(** On cells that all have the colours and attributes of the previous
    cell, and with no hyperlink pool, the loop only appends to the buffer
    and never sets the flag. *)
Lemma line_as_ansi_loop_unflagged (self : Line) (limit : Z) (c0 : GPUCell) (fuel : nat) :
  (forall pos : Z, gpu_at self pos = c0) ->
  forall (pos : Z) (st : AnsiState),
    escape_code_written st = false ->
    hyperlink_pool (output st) = None ->
    prev_cell st = c0 ->
    exists t : list Z,
      line_as_ansi_loop TEXT_SIZE_CODE DECORATION_FG_CODE SGR_MASK attrs_val
        cell_multicell_data fuel self limit pos st
      = mkAnsiState false (W t (output st)) c0.
Proof.
  intros Hg. induction fuel as [| fuel IH]; intros pos st Hf Hp Hc.
  - exists []. cbn [line_as_ansi_loop]. unfold W. rewrite app_nil_r.
    destruct st as [f [b a p] c]. cbn in *. subst. reflexivity.
  - cbn [line_as_ansi_loop]. destruct (pos <? limit).
    2:{ exists []. unfold W. rewrite app_nil_r.
        destruct st as [f [b a p] c]. cbn in *. subst. reflexivity. }
    unfold line_as_ansi_cell.
    rewrite line_as_ansi_escapes_nothing by (rewrite ?Hg, ?Hc; auto).
    destruct (line_as_ansi_text_appends self limit pos st) as [t Ht].
    destruct (line_as_ansi_text TEXT_SIZE_CODE cell_multicell_data self limit pos st)
      as [pos' st'].
    cbn [snd] in Ht. subst st'. cbn [escape_code_written output].
    destruct (IH (add32 pos' 1)
                (mkAnsiState (escape_code_written st) (W t (output st)) (gpu_at self pos)))
      as [t' Ht']; [exact Hf | exact Hp | apply Hg |].
    rewrite Ht'. cbn [output]. rewrite W_W. exists (t ++ t'). reflexivity.
Qed.

(** A line with no prompt mark whose first serialised cell is the top-left
    cell of a multi-cell glyph, serialised with no hyperlink pool and with
    GPU cells that all equal the previous cell: [line_as_ansi] writes the
    escape sequence of the glyph at the head of the buffer and returns
    false. *)
Lemma line_as_ansi_multicell_unflagged (self : Line) (o : ANSIBuf) (prev : option GPUCell)
    (start_at stop_before : Z) :
  prompt_kind self = UNKNOWN_PROMPT_KIND ->
  hyperlink_pool o = None ->
  start_at < MIN stop_before (xlimit_for_line self) ->
  (forall pos : Z, gpu_at self pos = default blank_cell prev) ->
  CPU.ch_is_idx (cpu_at self start_at) = true ->
  CPU.is_multicell (cpu_at self start_at) = true ->
  CPU.x (cpu_at self start_at) = 0 -> CPU.y (cpu_at self start_at) = 0 ->
  let r := line_as_ansi TEXT_SIZE_CODE DECORATION_FG_CODE SGR_MASK attrs_val
             cell_multicell_data xlimit_for_line self o prev start_at stop_before 0 in
  fst (fst r) = false
  /\ exists t : list Z, buf (snd (fst r)) = ESC :: 93 :: t.
Proof.
  intros Hk Hp Hlt Hg Hi Hm Hx Hy. cbn zeta. unfold line_as_ansi.
  rewrite Hk. cbn [Z.eqb negb].
  destruct (Z.leb_spec (MIN stop_before (xlimit_for_line self)) start_at) as [Hle | _];
    [lia |].
  set (limit := MIN stop_before (xlimit_for_line self)) in *.
  set (st0 := mkAnsiState false
                (mkANSIBuf [] (active_hyperlink_id o) (hyperlink_pool o))
                (default blank_cell prev)).
  assert (Hfuel : exists fuel, Z.to_nat (limit - start_at) = S fuel)
    by (exists (Z.to_nat (limit - start_at) - 1)%nat; lia).
  destruct Hfuel as [fuel ->]. cbn [line_as_ansi_loop].
  destruct (Z.ltb_spec start_at limit) as [_ | Hge]; [| lia].
  unfold line_as_ansi_cell.
  rewrite line_as_ansi_escapes_nothing by (cbn; auto).
  destruct (line_as_ansi_text_multicell self limit start_at st0 Hi Hm Hx Hy) as [t Ht].
  rewrite Ht. cbn [escape_code_written output st0].
  destruct (line_as_ansi_loop_unflagged self limit (default blank_cell prev) fuel Hg
              (add32 start_at 1)
              (mkAnsiState false
                 (W (ESC :: 93 :: t) (mkANSIBuf [] (active_hyperlink_id o) (hyperlink_pool o)))
                 (gpu_at self start_at)))
    as [t' Ht']; [reflexivity | exact Hp | apply Hg |].
  rewrite Ht'. cbn [fst snd escape_code_written output]. split; [reflexivity |].
  rewrite W_W. exists (t ++ t'). reflexivity.
Qed.

(** The macro [WRITE_MARK] sets the flag: a line with a prompt mark
    makes [line_as_ansi] return true. *)
Lemma line_as_ansi_mark_flagged (self : Line) (o : ANSIBuf) (prev : option GPUCell)
    (start_at stop_before prefix_char : Z) :
  prompt_kind self <> UNKNOWN_PROMPT_KIND ->
  fst (fst (line_as_ansi TEXT_SIZE_CODE DECORATION_FG_CODE SGR_MASK attrs_val
              cell_multicell_data xlimit_for_line self o prev start_at stop_before
              prefix_char)) = true.
Proof.
  intros Hk. unfold line_as_ansi.
  destruct (prompt_kind self); [contradiction | ..];
    (destruct (MIN stop_before (xlimit_for_line self) <=? start_at); [reflexivity |];
     cbn [fst]; apply line_as_ansi_loop_keeps_flag; reflexivity).
Qed.

End AnsiFacts.

(** ** The theorems at sample inputs *)

Example apply_cursor_sample :
  gpu_cells (line_apply_cursor sample_cursor_as_gpu_cell tab_line sample_cursor 1 2 false)
  = [blank_cell; sample_cursor_as_gpu_cell sample_cursor;
     sample_cursor_as_gpu_cell sample_cursor; blank_cell].
Proof. reflexivity. Qed.

(** With [at = 1] and [num = 2^32 - 1] the sum [at + num] wraps to 0 and
    the loop does not run. *)
Example apply_cursor_wraps :
  line_apply_cursor sample_cursor_as_gpu_cell tab_line sample_cursor 1 (2 ^ 32 - 1) false
  = tab_line.
Proof. reflexivity. Qed.

(** C9 as the claim states it does not hold: with [at = 1] and
    [num = 2^32 - 1], two [unsigned int] values, the column 1 is in
    [at, min(at+num, xnum)), yet the cell at column 1 does not get the
    foreground colour of the cursor: the sum that the loop tests is an
    [unsigned int], it wraps to 0. *)
Lemma line_apply_cursor_sum_wraps :
  u32 1 /\ u32 (2 ^ 32 - 1)
  /\ 1 <= 1 < Z.min (1 + (2 ^ 32 - 1)) (xnum tab_line)
  /\ fg (gpu_at (line_apply_cursor sample_cursor_as_gpu_cell tab_line sample_cursor
                   1 (2 ^ 32 - 1) false) 1)
     <> fg (sample_cursor_as_gpu_cell sample_cursor).
Proof.
  split; [unfold u32; lia | split; [unfold u32; lia | split; [simpl; lia |]]].
  vm_compute. discriminate.
Qed.

Example unicode_in_range_plain :
  fst (unicode_in_range url_line 0 6 17 true false false) = utf32 "https://exa".
Proof. reflexivity. Qed.

Example set_text_sample :
  exists self' : Line,
    set_text sample_cursor_to_attrs sample_COL_MASK sample_PY_SSIZE_T_MAX tab_line
      (utf32 "abc") 1 2 sample_cursor = Some (PyReturn tt, self')
    /\ cpu_cells self'
       = [tab_cell; cpu_cell_of_char 98; cpu_cell_of_char 99; cpu_cell_of_char 32].
Proof. eexists. split; reflexivity. Qed.

(** With a negative [offset] the first round reads before the string:
    the call has no defined result. *)
Example set_text_negative_offset :
  set_text sample_cursor_to_attrs sample_COL_MASK sample_PY_SSIZE_T_MAX tab_line
    (utf32 "abc") (-1) 2 sample_cursor = None.
Proof. reflexivity. Qed.

Lemma line_url_start_at_range_witness :
  u32 (xnum url_line) /\ u32 12
  /\ 0 <= line_url_start_at sample_is_url_char sample_url_prefixes 5 url_line 12
     <= xnum url_line.
Proof.
  assert (H1 : u32 (xnum url_line)) by (unfold u32; simpl; lia).
  assert (H2 : u32 12) by (unfold u32; lia).
  split; [exact H1 | split; [exact H2 |]].
  apply (line_url_start_at_range sample_is_url_char sample_url_prefixes 5 url_line 12 H1 H2).
Defined.

Lemma add_combining_char_fails_on_multicell_witness :
  wf_line url_line /\ 0 <= 0
  /\ chars (text_in_cell (cpu_at (snd (add_combining_char url_line 0 769)) 0)
              (text_cache (snd (add_combining_char url_line 0 769))))
     = [118; 769].
Proof.
  assert (H1 : wf_line url_line) by (split; reflexivity).
  assert (H2 : 0 <= 0) by lia.
  split; [exact H1 | split; [exact H2 |]].
  destruct (add_combining_char_fails_on_multicell url_line 0 769 H1 H2) as (_ & _ & H).
  destruct (H eq_refl) as (_ & _ & Ht). exact Ht.
Defined.

Lemma line_apply_cursor_keeps_text_witness :
  u32 1 /\ u32 2 /\ u32 (xnum tab_line)
  /\ cpu_cells (line_apply_cursor sample_cursor_as_gpu_cell tab_line sample_cursor 1 2 false)
     = cpu_cells tab_line
  /\ exists c : GPUCell,
       gpu_cells (line_apply_cursor sample_cursor_as_gpu_cell tab_line sample_cursor 1 2 false)
         !! 2%nat = Some c
       /\ fg c = fg (sample_cursor_as_gpu_cell sample_cursor)
       /\ mark (attrs c) = mark (attrs blank_cell).
Proof.
  assert (H1 : u32 1) by (unfold u32; lia).
  assert (H2 : u32 2) by (unfold u32; lia).
  assert (H3 : u32 (xnum tab_line)) by (unfold u32; simpl; lia).
  split; [exact H1 | split; [exact H2 | split; [exact H3 |]]].
  destruct (line_apply_cursor_keeps_text sample_cursor_as_gpu_cell tab_line sample_cursor 1 2
              H1 H2 H3) as (H & _ & Hr & _).
  split; [exact H |].
  destruct (Hr ltac:(lia)) as [Hin _].
  destruct (Hin 2%nat blank_cell ltac:(simpl; lia) eq_refl)
    as (c & Hc & (Hfg & _) & _ & Hm & _).
  exists c. split; [exact Hc | split; [exact Hfg | exact Hm]].
Defined.

Lemma set_text_out_of_bounds_witness :
  Z.of_nat (length (utf32 "ab")) < 1 + 2
  /\ fits_ssize_t sample_PY_SSIZE_T_MAX (1 + 2) = true
  /\ set_text sample_cursor_to_attrs sample_COL_MASK sample_PY_SSIZE_T_MAX tab_line
       (utf32 "ab") 1 2 sample_cursor
     = Some (PyRaise ValueError, tab_line).
Proof.
  assert (H : Z.of_nat (length (utf32 "ab")) < 1 + 2) by (simpl; lia).
  assert (H' : fits_ssize_t sample_PY_SSIZE_T_MAX (1 + 2) = true) by reflexivity.
  split; [exact H | split; [exact H' |]].
  apply (set_text_out_of_bounds sample_cursor_to_attrs sample_COL_MASK sample_PY_SSIZE_T_MAX
           tab_line (utf32 "ab") 1 2 sample_cursor H H').
Defined.

Lemma width_of_empty_cell_witness :
  1 < xnum blank_line /\ cell_has_text (cpu_at blank_line 1) = false
  /\ width wide_mcd blank_line 1 = PyNullNoExc.
Proof.
  assert (H1 : 1 < xnum blank_line) by (simpl; lia).
  assert (H2 : cell_has_text (cpu_at blank_line 1) = false) by reflexivity.
  split; [exact H1 | split; [exact H2 |]].
  destruct (width_of_empty_cell wide_mcd blank_line 1 H1 H2) as [H _]. exact H.
Defined.


Lemma line_as_ansi_tab_witness :
  0 <= 0 < 4 /\ 4 < 2 ^ 32
  /\ line_as_ansi "66" 58 sample_SGR_MASK sample_attrs_val wide_mcd xnum
       tab_line empty_output None 0 4 0
     = (false, W [TAB] empty_output, Some blank_cell).
Proof.
  assert (H1 : 0 <= 0 < 4) by lia.
  assert (H2 : 4 < 2 ^ 32) by lia.
  split; [exact H1 | split; [exact H2 |]].
  destruct (line_as_ansi_tab "66" 58 sample_SGR_MASK sample_attrs_val wide_mcd xnum
              tab_line 4 0 first_round H1 H2 eq_refl) as (_ & _ & Hf).
  rewrite (Hf empty_output None 4 0 eq_refl eq_refl). reflexivity.
Defined.

(** * Further properties *)

(** ** URL detection: what [line_url_start_at] finds *)

Section UrlStartFacts.

Variable is_url_char : Z -> bool.
Variable url_prefixes : list (list Z).
Variable max_prefix_len : Z.

(** One round of the scanner keeps what its state says of the cells
    after the column, and it returns a column only on a colon that two
    slashes follow. *)
Lemma find_colon_slash_body_spec (self : Line) (x pos : Z) (state : URL_PARSER_STATES) :
  0 <= pos < xnum self -> xnum self + 1 < 2 ^ 32 ->
  slashes_after self pos state ->
  match find_colon_slash_body is_url_char self x pos state with
  | inl r =>
      r = 0
      \/ (r = pos
          /\ is_hostname_lc is_url_char (text_in_cell (cpu_at self pos) (text_cache self)) = true
          /\ cell_is_char (cpu_at self pos) 58 = true
          /\ slashes_after self pos SECOND_SLASH)
  | inr state' =>
      is_hostname_lc is_url_char (text_in_cell (cpu_at self pos) (text_cache self)) = true
      /\ slashes_after self (pos - 1) state'
  end.
Proof.
  intros Hp Hx Hs. unfold find_colon_slash_body. cbv zeta.
  destruct (is_hostname_lc is_url_char (text_in_cell (cpu_at self pos) (text_cache self)))
    eqn:Hh; cbn [negb]; [| left; reflexivity].
  rewrite !(add32_small pos) by lia.
  set (state1 :=
         if pos =? x then
           if cell_is_char (cpu_at self pos) 58 then
             if (pos + 2 <? xnum self) && cell_is_char (cpu_at self (pos + 1)) 47
                && cell_is_char (cpu_at self (pos + 2)) 47
             then SECOND_SLASH else state
           else if cell_is_char (cpu_at self pos) 47 then
             if (pos + 1 <? xnum self) && cell_is_char (cpu_at self (pos + 1)) 47
             then FIRST_SLASH else state
           else state
         else state).
  assert (H1 : slashes_after self pos state1).
  { unfold state1.
    destruct (pos =? x); [| exact Hs].
    destruct (cell_is_char (cpu_at self pos) 58).
    - destruct (Z.ltb_spec (pos + 2) (xnum self)); cbn [andb]; [| exact Hs].
      destruct (cell_is_char (cpu_at self (pos + 1)) 47) eqn:E1; cbn [andb]; [| exact Hs].
      destruct (cell_is_char (cpu_at self (pos + 2)) 47) eqn:E2; [| exact Hs].
      cbn. auto.
    - destruct (cell_is_char (cpu_at self pos) 47); [| exact Hs].
      destruct (Z.ltb_spec (pos + 1) (xnum self)); cbn [andb]; [| exact Hs].
      destruct (cell_is_char (cpu_at self (pos + 1)) 47) eqn:E1; [| exact Hs].
      cbn. auto. }
  clearbody state1.
  destruct state1; cbn [slashes_after] in H1;
    destruct (cell_is_char (cpu_at self pos) 47) eqn:E47;
    destruct (cell_is_char (cpu_at self pos) 58) eqn:E58;
    cbn [slashes_after];
    replace (pos - 1 + 1) with pos by lia;
    replace (pos - 1 + 2) with (pos + 1) by lia;
    try (split; [reflexivity |]); try exact I;
    try (right; repeat split; (reflexivity || tauto));
    try (repeat split; (assumption || lia || tauto)).
Qed.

Your assignment: Starting with the line with "as (c & Hc & (Hfg & _) & _ & Hm & _)." above and going on through the line with "split; [exact H | split; [exact H' |]].", transcribe every line exactly, both ends included, and add nothing.

Your solution:
    as (c & Hc & (Hfg & _) & _ & Hm & _).
  exists c. split; [exact Hc | split; [exact Hfg | exact Hm]].
Defined.

Lemma set_text_out_of_bounds_witness :
  Z.of_nat (length (utf32 "ab")) < 1 + 2
  /\ fits_ssize_t sample_PY_SSIZE_T_MAX (1 + 2) = true
  /\ set_text sample_cursor_to_attrs sample_COL_MASK sample_PY_SSIZE_T_MAX tab_line
       (utf32 "ab") 1 2 sample_cursor
     = Some (PyRaise ValueError, tab_line).
Proof.
  assert (H : Z.of_nat (length (utf32 "ab")) < 1 + 2) by (simpl; lia).
  assert (H' : fits_ssize_t sample_PY_SSIZE_T_MAX (1 + 2) = true) by reflexivity.
  split; [exact H | split; [exact H' |]].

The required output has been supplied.